Marcia L. Buck, PharmD, FCCP, FPPAG, BCPPS

Disclosures

Pediatr Pharm. 2019;25(5) 

In This Article

Bacterial Resistance

While the results of the INFORM surveillance program are promising, there are already reports of resistance to ceftazidime-avibactam. The resistant strains identified to date have been most frequently the result of an amino acid substitution at or near the omega loop of the KPC enzyme.[4,7] In an early release from The Journal of Antimicrobial Chemotherapy, Hemarajata and Humphries described resistance occurring after use of ceftazidime-avibactam in a patient with end-stage renal and liver disease on dialysis while awaiting liver transplantation.7 On hospital day 35, the patient was placed on cefepime and vancomycin for ventilator-associated pneumonia.
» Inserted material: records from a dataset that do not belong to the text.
Lemma Process_new_sets_up_witness :
  exists p fa' m' c', demo_new = Ret (p, fa', m', c') /\
    read_context m' (p_context_ptr p) = initial_context 0x400000 0x601000.
Proof.
  do 4 eexists. split; [reflexivity|].
  refine (proj1 (proj2 (@Process_new_sets_up (list Z) x86_doc frame_pool 1 0x400000 0x601000
    demo_mapper [0x5000; 0x6000] zero_mem counters_init _ _ _ _ 0x18000005000
    _ _ _ eq_refl eq_refl _ _))).
  - apply bytes_ok_zero.
  - unfold is_u64. lia.
  - unfold is_u64. lia.
  - right. by vm_compute.
  - right. by vm_compute.
Defined.

(** C35: what [fork] does.  The child gets the next PID and inherits parent
    link, group, session, priority and limits; nothing is written outside the
    new page table and the child's context.  The child's context lies just
    below the parent's saved stack pointer, not in memory of its own.  Where it
    and the new page table do not overlap the parent's saved context, the
    child's registers are the parent's with [rax = 0] and the parent's are
    unchanged.  Where it is the parent's saved context, the registers of both
    are replaced by the initial ones, with the parent's instruction and stack
    pointer. *)
Theorem Process_fork_child {F} `{X86Addr} `{FrameAllocator F}
    self mapper (fa : F) m c child fa' m' c' new_table :
  bytes_ok m ->
  Process_fork self mapper fa m c = Ret (child, fa', m', c') ->
  VirtAddr_add (phys_offset mapper) (p_page_table_frame child) = Ret new_table ->
  let ctx := read_context m (p_context_ptr self) in
  p_id child = NEXT_PID c /\ NEXT_PID c' = NEXT_PID c + 1 /\
  p_parent_id child = p_id self /\
  p_process_group_id child = p_process_group_id self /\
  p_session_id child = p_session_id self /\
  p_priority child = p_priority self /\
  p_resource_limits child = p_resource_limits self /\
  p_context_ptr child = rsp ctx - 160 /\
  (forall x, ~ (new_table <= x < new_table + 4096) ->
     ~ (p_context_ptr child <= x < p_context_ptr child + 160) -> m' x = m x) /\
  (disjoint_regions (p_context_ptr child) 160 (p_context_ptr self) 160 ->
   disjoint_regions new_table 4096 (p_context_ptr self) 160 ->
   read_context m' (p_context_ptr child) = set_rax 0 ctx /\
   read_context m' (p_context_ptr self) = ctx) /\
  (p_context_ptr child = p_context_ptr self ->
   read_context m' (p_context_ptr self) = initial_context (rip ctx) (rsp ctx)).
Proof.
  intros Hm Hf Hv ctx.
  destruct (Process_fork_inv _ _ _ _ _ _ _ _ _ Hf)
    as (nt & m1 & Hv' & Em1 & Em' & Hcp & ? & ? & ? & ? & ? & ? & _ & ?).
  rewrite Hv in Hv'. injection Hv' as <-. fold ctx in Em1, Em', Hcp.
  split_and!; try done.
  - rewrite Hcp. intros x Hx1 Hx2. rewrite Em', store_rax_out, write_context_out, Em1, write_context_out
      by (unfold SIZEOF_CONTEXT; lia). apply copy_entries_out. lia.
  - intros Hd Ht. by eapply fork_child_context.
  - intros Heq. eapply fork_aliased_context; [done| |exact Hf]. fold ctx. lia.
Qed.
Three days later, a KPC-2 producing strain of K. pneumoniae was identified and treatment was changed to ceftazidime-avibactam and gentamicin. Twelve days later, K. pneumoniae was again isolated from a blood culture. This isolate contained a single L169P mutation in the KPC-2 enzyme which significantly reduced susceptibility to ceftazidime-avibactam and necessitated a change to meropenem for another 13 days until clinical cure was achieved.